I hadn’t been in the study since that night three months before. I’d made Benny remove my computer; it sat awkwardly on a cardboard box on the floor of my room. The air in the study seemed musty — or so I imagined. Pages had indeed accumulated, scattering the floor like leaves. I’d imagined that with time they’d turn black and die, their words effaced, but no, they were bright and clear. And there — shit! — on a page by my foot, my name!
I’d become a character in Romei’s drama.
Of course I had, though I hadn’t seen it coming. Did I really want to read what he’d written? Meet a ghost of me, the doppelgänger Romei had created to stand in my stead? See myself portrayed as a freak in his funhouse mirror? He’d make me out to be cold, an unforgiving bitch — that’s how he saw me, right?
I didn’t want to see, but I had to see. I had to look. I couldn’t not look.

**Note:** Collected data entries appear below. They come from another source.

(** The test "isolates data per namespace and clears namespaced keys
    only", with the namespaces of the specification. *)
Lemma namespace_isolation_witness :
  let a := memory_store "a" [] in
  let b := memory_store "b" [] in
  (colon_free (namespace a) = true /\ colon_free (namespace b) = true
   /\ namespace a <> namespace b /\ storage b = storage a)
  /\ (exists a1 b1 a2 b2 a3 b3,
         set a 0 "x" (VStr "user-token") None = (a1, Ok tt)
         /\ set (with_backend_of b a1) 0 "x" (VStr "admin-token") None
            = (b1, Ok tt)
         /\ get decimal_le (with_backend_of a1 b1) 0 "x"
            = (a2, Ok (VStr "user-token"))
         /\ get decimal_le (with_backend_of b1 a2) 0 "x"
            = (b2, Ok (VStr "admin-token"))
         /\ clear (with_backend_of a2 b2) = (a3, Ok tt)
         /\ get decimal_le (with_backend_of b2 a3) 0 "x"
            = (b3, Ok (VStr "admin-token")))
  /\ (exists a',
         clear a = (a', Ok tt)
         /\ (forall key,
                storage_getItem (storage a') (makeKey (namespace b) key)
                = storage_getItem (storage a) (makeKey (namespace b) key))
         /\ (forall sk,
                String.prefix (namespace a ++ ":") sk = false ->
                storage_getItem (storage a') sk
                = storage_getItem (storage a) sk)).
Proof.
  cbv zeta.
  split; [repeat split; try reflexivity; discriminate|].
  apply (namespace_isolation decimal_le (memory_store "a" [])
           (memory_store "b" []) 0 "x" "x" (VStr "user-token")
           (VStr "admin-token") None None);
    try reflexivity; try discriminate;
    [exact MemoryStorage_lawful | constructor
    | apply JSON_codec_roundtrip; reflexivity
    | apply JSON_codec_roundtrip; reflexivity].
Defined.

(** A per-call TTL of zero on a store whose default TTL is five seconds
    installs no deadline. *)
Lemma expiresAt_iff_positive_ttl_witness :
  let st := with_defaultTTL (memory_store "lsp" []) (Some (Int 5)) in
  let o := Some {| ttl := Some (Int 0) |} in
  let p := make_payload sample_user (Some (Int 0)) 5 in
  (lawful (storage st) /\ codec_roundtrip st p)
  /\ exists st1 raw,
      set st 5 "user" sample_user o = (st1, Ok tt)
      /\ storage_getItem (storage st1) (makeKey (namespace st) "user")
         = Ok (Some raw)
      /\ deserializer st raw = Ok p
      /\ has_expiresAt p = false
      /\ forall t, exists st2,
          get decimal_le st1 t "user" = (st2, Ok sample_user).
Proof.
  cbv zeta.
  assert (C : codec_roundtrip
                (with_defaultTTL (memory_store "lsp" []) (Some (Int 5)))
                (make_payload sample_user (Some (Int 0)) 5))
    by (apply JSON_codec_roundtrip; reflexivity).
  split; [split; [exact MemoryStorage_lawful | exact C]|].
  destruct (expiresAt_iff_positive_ttl decimal_le
              (with_defaultTTL (memory_store "lsp" []) (Some (Int 5))) 5
              "user" sample_user (Some {| ttl := Some (Int 0) |})
              MemoryStorage_lawful C)
    as (st1 & raw & E & G & D & _ & _ & _ & N).
  exists st1, raw. split; [exact E|]. split; [exact G|]. split; [exact D|].
  split; [reflexivity|]. apply N. reflexivity.
Defined.

(** The test "applies default TTL when no per-key TTL provided", with an
    options object that carries no [ttl]. *)
Lemma default_ttl_overridden_witness :
  let st := with_defaultTTL (memory_store "default" []) (Some (Int 5)) in
  let o := Some {| ttl := None |} in
  (lawful (storage st) /\ defaultTTL st = Some (Int 5))
  /\ set st 0 "session" (VStr "abc") o
     = set st 0 "session" (VStr "abc") (Some {| ttl := Some (Int 5) |})
  /\ get_prop (make_payload (VStr "abc") (Some (Int 5)) 0) "expiresAt"
     = VNum 5000
  /\ exists st1 raw,
      set st 0 "session" (VStr "abc") o = (st1, Ok tt)
      /\ storage_getItem (storage st1) (makeKey (namespace st) "session")
         = Ok (Some raw)
      /\ deserializer st raw = Ok (make_payload (VStr "abc") (Some (Int 5)) 0)
      /\ forall t, exists st2,
          get decimal_le st1 t "session"
          = (st2, Ok (if deadline_passed (Some (Int 5)) 0 t
                      then VNull else VStr "abc")).
Proof.
  cbv zeta.
  split; [split; [exact MemoryStorage_lawful | reflexivity]|].
  destruct (proj1 (default_ttl_overridden decimal_le
                     (with_defaultTTL (memory_store "default" [])
                        (Some (Int 5))) 0 5 "session" (VStr "abc")
                     (Some {| ttl := None |}) MemoryStorage_lawful eq_refl)
              eq_refl) as (E & X & W).
  split; [exact E|]. split; [exact (X eq_refl)|].
  apply W. apply JSON_codec_roundtrip; reflexivity.
Defined.

(** An entry whose deadline 10000 has passed at time 11000. *)
Lemma get_expired_frame_witness :
  let props := [("value", VStr "value"); ("expiresAt", VNum 10000)] in
  let raw := JSON.print (VObj props) in
  let st := store_with_entry "ttl" "temp" raw in
  let sk := makeKey (namespace st) "temp" in
  (storage_getItem (storage st) sk = Ok (Some raw)
   /\ deserializer st raw = Ok (VObj props)
   /\ Number_truthy 10000 = true /\ Number_le 10000 11000 = true)
  /\ exists st',
      get decimal_le st 11000 "temp" = (st', Ok VNull)
      /\ storage_getItem (storage st') sk = Ok None
      /\ (forall key, key <> sk ->
                      storage_getItem (storage st') key
                      = storage_getItem (storage st) key)
      /\ trackedKeys st' = set_delete sk (trackedKeys st)
      /\ ~ In sk (trackedKeys st')
      /\ same_config st st'.
Proof.
  cbv zeta.
  split; [repeat split; vm_compute; reflexivity|].
  apply (proj1 (get_expired_frame decimal_le
                  (store_with_entry "ttl" "temp"
                     (JSON.print (VObj [("value", VStr "value");
                                        ("expiresAt", VNum 10000)])))
                  11000 "temp" _ [("value", VStr "value");
                                  ("expiresAt", VNum 10000)] 10000
                  MemoryStorage_lawful eq_refl
                  ltac:(vm_compute; discriminate)
                  ltac:(vm_compute; reflexivity)
                  eq_refl eq_refl eq_refl)).
Defined.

I could always stop reading if I had to.
I swept the pages into a folder. On the living room couch, I reminded myself where we stood. Last we knew, Dante was stalled, regressing even. Beatrice’s death had thrown him for a narrative loop. But he couldn’t backtrack forever: he had to move forward, eventually. And he does: he has a vision of Beatrice which gives him a way out of his no-way-out self, the circle line of his self-reflection. Beatrice in glory, again wearing crimson. He repents — performs t’shuvah , if you will — and returns to Beatrice, that goddess of the arrow, the straight-and-narrow narrative. Dante’s guiding image thenceforth is pilgrims , the romei who visit Rome, even his “pilgrim spirit,” which ascends to heaven to look at Beatrice — an event he experiences in words too subtle to grasp.